演者のKojiTakeuchiのレビュー・感想・評価

演者(2020年製作の映画)
4.7
男を徴兵で取られすでに崩壊している家父長制の家族の中で、残された義理の姉妹が、戦時下のそれぞれの思いの上で「演じ」ながらそれでも家族であり続けるのか、地域の中で戦時の社会に関わり続けるのか、選択を問われているかのような作品。
前半は原作の演劇的な間に家族であることの喜びを感じるが、だんだんと「現実」が映画的な間の中に映し出される。
戦時はやはりこのように女性中心の家族が多かったのかもしれないし、男性が少ない中で互いに支え合ってきたのだと思う。私の祖母も伊勢湾台風まで姉妹と母と婿と子どもたちの大所帯で支え合って生きていたと聞いていたから、その感覚が身近に感じた。

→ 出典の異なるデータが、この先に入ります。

(** The text of the parts of a printed duration. *)
Definition number_text (z : Z) (unit : Z) : text := if z =? 0 then [] else chars_of (pretty z) ++ [unit].
Definition duration_text (m d s : Z) : text :=
  chr "P" :: number_text m (chr "M") ++ number_text d (chr "D") ++
    (if s =? 0 then [] else chr "T" :: number_text s (chr "S")).
Lemma chars_of_number (z : Z) u (s : string) : chars_of s = [u] →
  chars_of (if z =? 0 then EmptyString else pretty z +:+ s) = number_text z u.
Proof. intros Hs. unfold number_text. case_match; [done|]. by rewrite chars_of_app, Hs. Qed.
Lemma pretty_sign (z : Z) : 0 < z → chars_of (pretty (- z)) = chr "-" :: chars_of (pretty z).
Proof. intros Hz. destruct z as [|p|p]; try done. Qed.
Lemma number_text_chars (P : Z → Prop) z u : P u → P 45 → (∀ c, 48 ≤ c ≤ 57 → P c) → Forall P (number_text z u).
Proof.
  intros Hu Hm Hd. unfold number_text. case_match; [constructor|]. apply Forall_app. split; [|by constructor].
  eapply Forall_impl; [apply pretty_number_chars|]. intros c [Hc| ->]%number_char_cases; auto.
Qed.
Lemma duration_text_chars (P : Z → Prop) m d s : P 45 → (∀ c, 48 ≤ c ≤ 57 → P c) →
  P (chr "P") → P (chr "M") → P (chr "D") → P (chr "T") → P (chr "S") → Forall P (duration_text m d s).
Proof.
  intros. constructor; [done|]. apply Forall_app. split; [by apply number_text_chars|].
  apply Forall_app. split; [by apply number_text_chars|]. case_match; [constructor|].
  constructor; [done|]. by apply number_text_chars.
Qed.
Lemma duration_fmt_text m d s : chars (Duration_fmt (mkDuration m d (s * 1000000000))) = duration_text m d s.
Proof.
  assert (chars_of (Duration_fmt (mkDuration m d (s * 1000000000))) = duration_text m d s) as Ht.
  { unfold Duration_fmt, duration_text. cbn [months days nanos]. cbv zeta.
    rewrite !chars_of_app, (chars_of_number m (chr "M")), (chars_of_number d (chr "D")) by done.
    change (chars_of "P") with [chr "P"]. cbn [app]. do 3 f_equal.
    replace (s * 1000000000 =? 0) with (s =? 0) by (destruct (Z.eqb_spec s 0), (Z.eqb_spec (s * 1000000000) 0); lia).
    destruct (Z.eqb_spec s 0) as [Hz|Hz]; [done|].
    replace (Z.abs (s * 1000000000)) with (Z.abs s * 1000000000) by lia. rewrite Z.mod_mul, Z.div_mul by lia.
    cbn [Z.eqb]. rewrite !chars_of_app. change (chars_of "T") with [chr "T"]. change (chars_of "S") with [chr "S"].
    cbn [app]. f_equal. unfold number_text. destruct (Z.eqb_spec s 0); [done|]. rewrite app_assoc. f_equal.
    destruct (Z.ltb_spec (s * 1000000000) 0).
    - replace s with (- Z.abs s) at 2 by lia. by rewrite pretty_sign by lia.
    - by replace (Z.abs s) with s by lia. }
  rewrite chars_chars_of; rewrite Ht; [done|]. apply duration_text_chars; try done. intros. lia.
Qed.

なにより支え合って生きていくために当時の女性たちは家族を持続していくという形を選択したのではないか。そしてそれはある意味で戦後復興の下地にもなっていたのだと思う。
しかしやがて、そして今、独り立ちしても無理が生じない社会の中で、私たちは演じることを客観的に見ることができるようになったのかもしれない。それをさらに映画というメタの空間で見ることで批評を加えられる。あるいは戸惑いを口にできる。
そうやって、常に演じることを考えられる時代であれるといいなと思う。